What is an upper respiratory infection?
Commonly abbreviated to URI, upper respiratory infections are often highly contagious diseases spread by airborne viruses. The incubation period is approximately three to seven days from exposure to the first obvious symptoms. Sneezing, eye discharge, and nasal discharge characterize URIs. Depending on the virus causing the disease, signs may last from a few days to a couple of weeks. Most viral infections cause the same feeling in cats that a cold does in humans—lethargy, lack of appetite, and occasionally a fever. Although a severe infection may develop into pneumonia, this is rarely the case. Breeds with short nasal passages, like Persians, seem to be the most severely affected. Also, as with the common cold, a URI can affect the cat’s resistance, making him more susceptible to other secondary infections. Observe your cat closely to avoid any complications.
How is it cured?
Just as with a common cold, it must run its course. Your veterinarian will prescribe antibiotics to prevent secondary infections or to fight a bacterial infection. Wiping any discharge from the nose or eyes will help keep your cat more comfortable. Since cats depend upon their sense of smell to eat, keeping nasal passages open encourages your cat to ingest food at a normal rate. If the appetite seems lessened, warming up a small amount of canned cat food may make the food more appealing.

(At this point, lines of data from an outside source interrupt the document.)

Definition RecoverWithOptions (ctl : Controller) (lab strategy : string)
    (options : RecoveryOptions) (events : list selected) : C Answer :=
  if negb (bool_decide (strategy = "rollback")) && negb (bool_decide (strategy = "forward"))
  then mret (noReport, ["unknown recovery strategy"]) else
  '(initial, pending, unread) ← readRecoveryStatuses lab;
  if decide (unread <> []) then mret (initial, unread)
  else if negb pending then mret (initial, [])
  else
    let '(active, conflict, stale) := recoveryActivity initial strategy in
    match conflict with
    | Some other => mret (initial, ["already running strategy " +:+ other])
    | None =>
        if (active : bool) then joinStart ctl lab strategy options events stale initial
        else
          acquired ← observe (AcquireMutationLease ctl 0 lab);
          match acquired with
          | Ok None => mret (initial, [])
          | Ok (Some lease) => recoverOwning lab strategy options lease
          | Err e =>
              '(now, _, unread) ← readRecoveryStatuses lab;
              let '(active, conflict, stale) := recoveryActivity now strategy in
              if decide (unread = []) then
                match conflict with
                | Some other => mret (now, ["already running strategy " +:+ other])
                | None => if (active : bool) then joinStart ctl lab strategy options events stale now
                          else mret (initial, [e])
                end
              else mret (initial, [e])
          end
    end.
Definition Recover (ctl : Controller) (lab : string) (events : list selected) : C Answer :=
  RecoverWithOptions ctl lab "rollback" (mkRecoveryOptions defaultRecoveryWait false false) events.

(** ** A coordinated apply *)

(** What a deployment is made of; [dpProofs] are the state proofs each node
    must restore, [dpPlacement] the nodes of the manifest with their underlay
    addresses. *)
Record Deployment := mkDeployment {
  dpTop : Topology; dpRequest : ApplyRequest; dpProofs : gmap string (list StateProof);
  dpPlacement : list (string * string)
}.

Definition placementPeers (placement : list (string * string)) : gmap string string :=
  fold_left (fun m '(name, ip) => if decide (ip = "") then m else <[name := ip]> m) placement ∅.

Variable wireHash : Topology -> string.
Variable verifyAppliedImageDigests : Topology -> string -> ApplyResponse -> option string.

(** The request with its canonical mode and its lifetime, and its wire. *)
Definition normalRequest (mode : string) (dp : Deployment) : ApplyRequest :=
  let req := dpRequest dp in
  let w := deploymentWire (dpTop dp) mode req in
  with_phase_fields mode (wEphemeral w) (wEphemeralTTLSeconds w) req.

Section Phases.
Variable dp : Deployment.
Variable lease : MutationLease.
Abbreviation top := (dpTop dp) (only parsing).

(** One phase's request to a node. *)
Definition phaseRequest (mode expected generation phase n : string) : ApplyRequest :=
  let req := normalRequest mode dp in
  applyRequestForNode req (deploymentWire top mode (dpRequest dp)) (placementPeers (dpPlacement dp))
    (default zeroFence (mlFences lease !! n)) n phase expected generation.

Definition preparePhase (mode expected generation : string) : C unit :=
  results ← fanOut sortedNodes (fun n => onNode n (agApply
    (with_proofs (lookup_or [] (dpProofs dp) n) (phaseRequest mode expected generation "prepare" n))));
  lift (match firstErr results with Some e => Err ("prepare " +:+ e) | None => Ok tt end).

(** The apply phase: the responses, with the first failure. *)
Definition applyPhases (mode expected generation : string) : C (Values * option string) :=
  results ← fanOut sortedNodes (fun n => onNode n (agApply
    (phaseRequest mode expected generation "apply" n)));
  let values := list_to_map (map (fun p => (p.1, match p.2 with Ok r => r | Err _ => zeroResponse end))
                               results) in
  let failures := omap (fun p => match p.2 with Ok r => responseFailure r | Err e => Some e end) results in
  mret (values, match head failures with
                | Some e => Some e
                | None => mlErr lease 0
                end).

Definition postpullVerify (values : Values) : option string :=
  head (omap (fun n => verifyAppliedImageDigests top n (lookup_or zeroResponse values n)) sortedNodes).

Definition stateRestoreVerify (generation : string) : C unit :=
  forEach sortedNodes (fun n =>
    match lookup_or [] (dpProofs dp) n with
    | [] => mret tt
    | _ => fence ← fenceOf lease n;
           onNode n (agVerifyRestore (topName top) fence generation)
    end).

Definition commitNode (mode expected generation n : string) : C ApplyResponse :=
  resp ← onNode n (agApply (without_topology (phaseRequest mode expected generation "commit" n)));
  match responseFailure resp with Some e => fail e | None => mret resp end.
(** The responses up to the first error, merged with those of the apply. *)
Fixpoint mergeCommits (results : list (string * result string ApplyResponse)) (values : Values)
    : Values * option string :=
  match results with
  | [] => (values, None)
  | (n, Err e) :: _ => (values, Some ("commit " +:+ n +:+ ": " +:+ e))
  | (n, Ok resp) :: rest =>
      mergeCommits rest (<[n := match values !! n with
                                | Some applied => mergeCommit applied resp
                                | None => resp
                                end]> values)
  end.
Definition commitPhase (mode expected generation : string) (values : Values)
    : C (Values * option string) :=
  results ← fanOut sortedNodes (commitNode mode expected generation);
  mret (mergeCommits results values).

Definition finalizePhase (mode expected generation : string) : C unit :=
  results ← fanOut sortedNodes (fun n => onNode n (agApply
    (without_topology (phaseRequest mode expected generation "finalize" n))));
  lift (match firstErr results with Some e => Err ("finalize " +:+ e) | None => Ok tt end).

(** [verifyCommittedRecovery]. *)
Definition verifyCommittedRecovery (lab generation : string) : C unit :=
  problems ← collectProblems sortedNodes (fun n =>
    st ← onNode n (agStatus lab);
    refuse (negb (rvConsistent st) || negb (bool_decide (rvGeneration st = generation)))
      "reports another generation");
  refuse (negb (bool_decide (problems = []))) "did not verify exact inventory on every node".

(** The phases from the lease to the verified generation. *)
Definition transactionPhases : SE Cl applyFailure Values :=
  mode ← orElse (lift (match RequireTransactionMode (arMode (dpRequest dp)) with
                       | Ok mode => Ok mode
                       | Err _ => Err "mode"
                       end)) NotStarted;
  expected ← orElse (clusterGeneration (topName top)) NotStarted;
  let generation := generatedGeneration wireHash top (dpRequest dp) expected in
  refuse (bool_decide (generation = "")) (NotStarted "could not derive a deployment generation");;
  orElse (reserveOverlays lease top (arHold (dpRequest dp))) NotStarted;;
  orElse (preparePhase mode expected generation) (Recoverable ∅);;
  '(values, failure) ← orElse (applyPhases mode expected generation) (Recoverable ∅);
  lift (match failure with Some e => Err (Recoverable values e) | None => Ok tt end);;
  lift (match postpullVerify values with Some e => Err (Recoverable values e) | None => Ok tt end);;
  orElse (stateRestoreVerify generation) (Recoverable values);;
  '(values', failure) ← orElse (commitPhase mode expected generation values) (Recoverable values);
  lift (match failure with Some e => Err (Recoverable values' e) | None => Ok tt end);;
  orElse (finalizePhase mode expected generation) (Unfinished values' "finalization");;
  orElse (verifyCommittedRecovery (topName top) generation)
    (Unfinished values' "post-commit inventory verification");;
  lift (match mlErr lease 1 with Some e => Err (LeaseLost values' e) | None => Ok tt end);;
  mret values'.

Definition recoverFailedApply (cause : string) : C string :=
  '(_, problems) ← recoverWithLease (topName top) lease;
  mret (if decide (problems = []) then cause +:+ "; prior generation was recovered and inventory verified"
        else cause +:+ "; recovery failed").
(** A prepared transaction, not yet committed. *)
Definition openHere (lab generation : string) (s : S) : Prop :=
  exists v, agTx lab s = Some v /\ tvGeneration v = generation /\ tvCommitted v = false.
(** The lab is committed at a generation, finalized or not. *)
Definition committedHere (lab generation : string) (s : S) : Prop :=
  agGen lab s = generation /\
  forall v, agTx lab s = Some v -> tvGeneration v = generation /\ tvCommitted v = true.
(** Nothing is left of the transaction. *)
Definition settledHere (lab generation : string) (s : S) : Prop :=
  agTx lab s = None /\ agGen lab s = generation.

(** A status agrees with the journal. *)
Definition tells (lab : string) (s : S) (st : RecoveryStatus) : Prop :=
  match agTx lab s with
  | Some v => rvGeneration st = tvGeneration v /\ rvPreviousGeneration st = tvPrevious v /\
      rvCommittedPending st = tvCommitted v /\ rvPhase st <> "idle" /\
      (rvConsistent st = true -> tvSettling v = true)
  | None => rvCommittedPending st = false /\
      (rvPhase st = "idle" /\ rvGeneration st = "" \/
       rvPhase st = "committed" /\ (agGen lab s <> "" -> rvGeneration st = agGen lab s))
  end.

Lemma settled_committed lab g s : settledHere lab g s -> committedHere lab g s.
Proof. intros [Hn Hg]. split; [done|]. intros v. by rewrite Hn. Qed.
End Views.

(** What the controller relies on. A law about a result holds of every state
    the agent may be in; a law about what is kept holds of every outcome, a
    lost answer included. *)
Class AgentLaws (S : Type) {agent : Agent S} {view : AgentView S} := {
  law_prepare req w top s s' r :
    arPhase req = "prepare" -> arTopology req = Some w -> wTopology w = Some top ->
    agApply req s = (s', Ok r) -> openHere (topName top) (arGeneration req) s';
  law_apply req w top g :
    arPhase req = "apply" -> arTopology req = Some w -> wTopology w = Some top ->
    mrel (kept (openHere (topName top) g)) (agApply req);
  law_verify lab fence generation g :
    mrel (kept (openHere lab g)) (agVerifyRestore lab fence generation);
  law_commit req s s' r :
    arPhase req = "commit" -> openHere (requestLab req) (arGeneration req) s ->
    agApply req s = (s', Ok r) -> apFailures r = ∅ ->
    committedHere (requestLab req) (arGeneration req) s';
  law_finalize req s s' r :
    arPhase req = "finalize" -> committedHere (requestLab req) (arGeneration req) s ->
    agApply req s = (s', Ok r) -> settledHere (requestLab req) (arGeneration req) s';
  law_finalize_keeps req g :
    arPhase req = "finalize" ->
    mrel (kept (committedHere (requestLab req) g)) (agApply req) /\
    mrel (kept (settledHere (requestLab req) g)) (agApply req);
  law_status_keeps lab s s' r :
    agStatus lab s = (s', r) -> agGen lab s' = agGen lab s /\
    (agTx lab s' = agTx lab s \/
     exists v, agTx lab s = Some v /\ tvCommitted v = true /\ agTx lab s' = None);
  law_status_tells lab s s' st : agStatus lab s = (s', Ok st) -> tells lab s st;
  law_recover_settled req g :
    mrel (kept (settledHere (rcqLab req) g)) (agRecover req);
  law_rollback req s s' st v :
    rcqStrategy req = "rollback" -> rcqRollbackCommitted req = true ->
    agTx (rcqLab req) s = Some v -> agRecover req s = (s', Ok st) ->
    settledHere (rcqLab req) (tvPrevious v) s';
  law_release req lab :
    mrel (unchanged (fun s => (agTx lab s, agGen lab s))) (agRelease req)
}.
Definition cRecover : SE (gmap string NodeState) string (RecoveryReport * list string) :=
  recoverWithLeaseStrategyOptions cNames "lab" cLease "rollback" noOptions.
Definition cAnswer : RecoveryReport * list string :=
  match value cRecover cLeased with Ok a => a | Err _ => (noReport, []) end.
Lemma cRecover_run : cRecover cLeased = (final cRecover cLeased, Ok (cAnswer.1, cAnswer.2)).
Proof. apply run_eq. vm_compute. reflexivity. Qed.
Lemma unfinalized_commit_is_stranded_witness :
  cAnswer.2 <> [] /\ each cNames (heldBefore "lab" cLease) (final cRecover cLeased).
Proof.
  exact (unfinalized_commit_is_stranded cNames cNames_NoDup "lab" cLease "rollback" noOptions cLeased
    (final cRecover cLeased) cAnswer.1 cAnswer.2 cNames_some cLeased_held cRecover_run).
Defined.

(** *** Recovery after the apply phase, and after half a commit *)

Definition oCluster : gmap string NodeState :=
  let node n := mkNodeState (cServer n) (fun _ => cEnv n "s1" "g1" (Some true)) 0 in
  {["node1" := node "node1"; "node2" := node "node2"]}.
Definition oLease : MutationLease :=
  match value cFresh oCluster with Ok (Some lease) => lease | _ => mkMutationLease "" ∅ (fun _ => None) end.
Definition oApplied : gmap string NodeState :=
  final (preparePhase cNames cDeployment oLease ModeSolve "g1" "g2";;
         applyPhases cNames cDeployment oLease ModeSolve "g1" "g2") (final cFresh oCluster).
Definition oRecover : SE (gmap string NodeState) string (RecoveryReport * list string) :=
  recoverWithLeaseStrategyOptions cNames "lab" oLease "rollback" noOptions.
Definition oReport : RecoveryReport :=
  match value oRecover oApplied with Ok a => a.1 | Err _ => noReport end.
Lemma oRecover_run : oRecover oApplied = (final oRecover oApplied, Ok (oReport, [])).
Proof. apply run_eq. vm_compute. reflexivity. Qed.
Lemma successful_recovery_agrees_witness :
  exists s st, final oRecover oApplied !! "node1" = Some s /\
    rpNodes oReport !! "node1" = Some st /\
    match agTx "lab" s with
    | Some v => tvCommitted v = false /\ tvSettling v = true /\
                (tvGeneration v <> "" -> tvGeneration v = rpGeneration oReport)
    | None => rvPhase st <> "idle" -> agGen "lab" s <> "" -> agGen "lab" s = rpGeneration oReport
    end.
Proof.
  apply (successful_recovery_agrees cNames "lab" oLease "rollback" noOptions oApplied
    (final oRecover oApplied) oReport cNames_NoDup oRecover_run). set_solver.
Defined.
(** When the objects came down and only the removal of the lab's stored
    state failed, the reclamation reports a problem but has already dropped
    the lifetime lease: the lab is not retried although its stored topology
    is still there. *)
Theorem failed_forget_drops_lease :
  let s := reapServer [false; true] in
  let s' := final (reclaimEphemeralLab (reapEnv true) "lab" 100) s in
  value (reclaimEphemeralLab (reapEnv true) "lab" 100) s = Err EProblems /\
  expiredEphemeralLabs 100 s = ["lab"] /\
  expiredEphemeralLabs 100 s' = [] /\ Ephemeral (coord s') !! "lab" = None /\
  (st ← store s'; stTopology st !! "lab") = Some RawInvalid.
Proof. split_and!; vm_compute; reflexivity. Qed.

(** ** Holds *)

Definition holdConflict (now : Time) (h : hold) (token : string) : bool :=
  before now (hUntil h) && negb (bool_decide (hToken h = ""))
  && negb (bool_decide (hToken h = token)).

Definition holdSeconds (req : HoldRequest) : Z :=
  if maxHoldSeconds <? hrSeconds req then maxHoldSeconds else hrSeconds req.

(** The state [applyHold] tries to persist. *)
Definition newHold (req : HoldRequest) (now : Time) (s : Server) : Server :=
  set_holds (if holdSeconds req <=? 0 then delete (hrLab req)
             else <[hrLab req := mkHold (hrHolder req) (hrToken req)
                                   (now + holdSeconds req * second)]>) s.

Lemma applyHold_cases req now s :
  (exists h, holds s !! hrLab req = Some h /\ holdConflict now h (hrToken req) = true /\
     applyHold req now s = (s, Err (EHeld (hHolder h)))) \/
  ((forall h, holds s !! hrLab req = Some h -> holdConflict now h (hrToken req) = false) /\
   applyHold req now s =
     try_catch (saveHoldsLocked (hrLab req) now) (fun e =>
       modify (set_holds (restoreEntry (hrLab req) (holds s !! hrLab req)));; fail e)
       (newHold req now s)).
Proof.
  unfold applyHold, newHold, holdSeconds. erewrite bind_ok by reflexivity.
  destruct (holds s !! hrLab req) as [h|] eqn:Hh.
  - destruct (holdConflict now h (hrToken req)) eqn:Hc; unfold holdConflict in Hc; rewrite Hc.
    + left. exists h. done.
    + right. split; [by intros h' [= <-]|]. erewrite bind_ok by reflexivity.
      by destruct (_ <=? 0).
  - right. split; [done|]. erewrite bind_ok by reflexivity. by destruct (_ <=? 0).
Qed.

Lemma newHold_other req now s l :
  l <> hrLab req -> holds (newHold req now s) !! l = holds s !! l.
Proof.
  intros. unfold newHold. simpl.
  destruct (_ <=? 0); [by rewrite lookup_delete_ne|by rewrite lookup_insert_ne].
Qed.

Lemma saveHolds_holds lab now s :
  let s' := final (saveHoldsLocked lab now) s in
  (forall l, l <> lab -> holds s' !! l = holds s !! l) /\
  (holds s' !! lab = holds s !! lab \/ holds s' !! lab = None).
Proof.
  unfold final, saveHoldsLocked. destruct (store s); [|by split; [|left]].
  destruct (holds s !! lab) as [h|] eqn:Eh; [destruct (before now (hUntil h))|];
    destruct (srvFaults _) as [|[] fs]; simpl; rewrite ?lookup_delete_eq;
    (split; [intros; by rewrite ?lookup_delete_ne by done|auto]).
Qed.
Lemma unkept_mono k k' : k ⊆ k' -> (unkept k' <= unkept k)%nat.
Proof. intros. unfold unkept. apply subseteq_size. set_solver. Qed.

Lemma unkept_add id k :
  id ∈ order p -> id ∉ k -> (unkept ({[id]} ∪ k) < unkept k)%nat.
Proof. intros. unfold unkept. apply subset_size. set_solver. Qed.

Lemma need_marks fuel id keep :
  id ∈ order p -> (unkept keep < fuel)%nat -> marks [id] keep (need p fuel id keep).
Proof.
  revert id keep. induction fuel as [|fuel IH]; intros id keep Hid Hfuel; [lia|]. simpl.
  case_decide as Hin.
  { split; [done| |by left|done]. by intros x ->%list_elem_of_singleton. }
  pose proof (unkept_add id keep Hid Hin) as Hlt.
  set (k1 := {[id]} ∪ keep) in *.
  set (step := fun keep dep => if decide (is_Some (steps p !! dep)) then need p fuel dep keep
                               else keep).
  assert (forall l k, k1 ⊆ k ->
    marks (filter (fun d => is_Some (steps p !! d)) l) k (fold_left step l k)) as Hloop.
  { induction l as [|d l IHl]; intros k Hk; simpl; [apply marks_refl|]. unfold step at 2.
    rewrite filter_cons. case_decide as Hd; [|by apply IHl].
    assert (marks [d] k (need p fuel d k)) as Hm.
    { apply IH; [by apply (wf_dom _ Hwf)|]. pose proof (unkept_mono k1 k Hk). lia. }
    apply (marks_trans [d] _ k (need p fuel d k)); [done|]. apply IHl.
    pose proof (ma_mono _ _ _ Hm). set_solver. }
  destruct (Hloop (needsOf p id) k1 ltac:(done)) as [A B C D].
  split.
  - set_solver.
  - intros x ->%list_elem_of_singleton. set_solver.
  - intros x Hx. destruct (C x Hx) as [Hk|(y & Hy & Hr)].
    + unfold k1 in Hk. apply elem_of_union in Hk as [->%elem_of_singleton|?]; [|by left].
      right. exists id. split; [left|apply rtc_refl].
    + right. exists id. split; [left|]. apply list_elem_of_filter in Hy as [Hs Hn].
      eapply rtc_l; [|exact Hr]. by split.
  - intros x y Hx Hn He. destruct (decide (x ∈ k1)) as [Hk|Hk]; [|by apply (D x)].
    assert (x = id) as -> by set_solver. apply B. destruct He as [H1 H2].
    by apply list_elem_of_filter.
Qed.

Lemma keepAll_marks ids keep :
  ids ⊆ order p -> marks ids keep (keepAll p (S (length (order p))) ids keep).
Proof.
  revert keep. induction ids as [|id ids IH]; intros keep Hsub; [apply marks_refl|]. simpl.
  apply (marks_trans [id] ids keep (need p (S (length (order p))) id keep)).
  - apply need_marks; [set_solver|]. unfold unkept.
    assert (size (list_to_set (C:=gset string) (order p) ∖ keep) <= length (order p))%nat;
      [|lia].
    rewrite <- (size_list_to_set (C:=gset string) (order p)) by apply (wf_nodup _ Hwf).
    apply subseteq_size. set_solver.
  - apply IH. set_solver.
Qed.

Lemma matching_order m : matching p m ⊆ order p.
Proof.
  intros x. unfold matching. rewrite list_elem_of_In, filter_In, <- list_elem_of_In. tauto.
Qed.

(** The kept set is the closure of the matching steps. *)
Lemma kept_set_spec m x :
  x ∈ kept_set p m <-> exists y, y ∈ matching p m /\ rtc edge y x.
Proof.
  destruct (keepAll_marks (matching p m) ∅ (matching_order m)) as [A B C D].
  fold (kept_set p m) in *. split.
  - intros Hx. destruct (C x Hx) as [?|?]; [set_solver|done].
  - intros (y & Hy & Hr). apply B in Hy. clear A B C.
    induction Hr as [z|z1 z2 z3 He _ IH]; [done|]. apply IH. apply (D z1); set_solver.
Qed.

Do URIs occur only in pet care facilities?
No. Since these viruses can be present anywhere, and can travel for distances through the air, they can affect any cat, even one at home on the windowsill. Any cold is more likely to occur when the concentration of cats is greater—such as at cat shows, animal shelters, veterinary offices, and pet shops, as well as in a boarding situation.
Are these viruses a constant problem?
No. URIs (like the flu) are often seasonal. The problem also tends to be epidemic. When veterinarians begin seeing cases, they normally come from any boarding facility in town, as well as from the pet stores, shelters, and individual owners. Once an outbreak has run its course, another case might not be seen for months.
Why doesn’t the vaccine protect my cat?
The feline distemper vaccine protects against the most common forms of upper respiratory infections (also called herpes viruses). As with the common cold, there are hundreds of varieties; and mutations of the viruses constantly occur as they themselves adapt to their environment. Vaccinating against every form would be impossible. Your veterinarian can recommend a vaccine program appropriate for your cat. Since these viruses can be present anywhere, and can travel for distances through the air, they can affect any cat, even one at home on the windowsill.
Can the boarding facility prevent my cat from being exposed to a URI?
Unfortunately, no. No amount of supervision, sanitation, or personalized care can prevent a cat from “catching” an airborne virus. All that a good boarding facility can do is require immunization records, refuse to board an obviously sick cat, and watch for signs of any illness, the most obvious being sneezing or sniffles. Your boarding facility will quickly segregate any infected pets, and seek medical attention to help prevent further spread of disease. You have a right for your boarding facility to provide the best possible care, just as the facility has a right to expect you to accept financial responsibility for such care.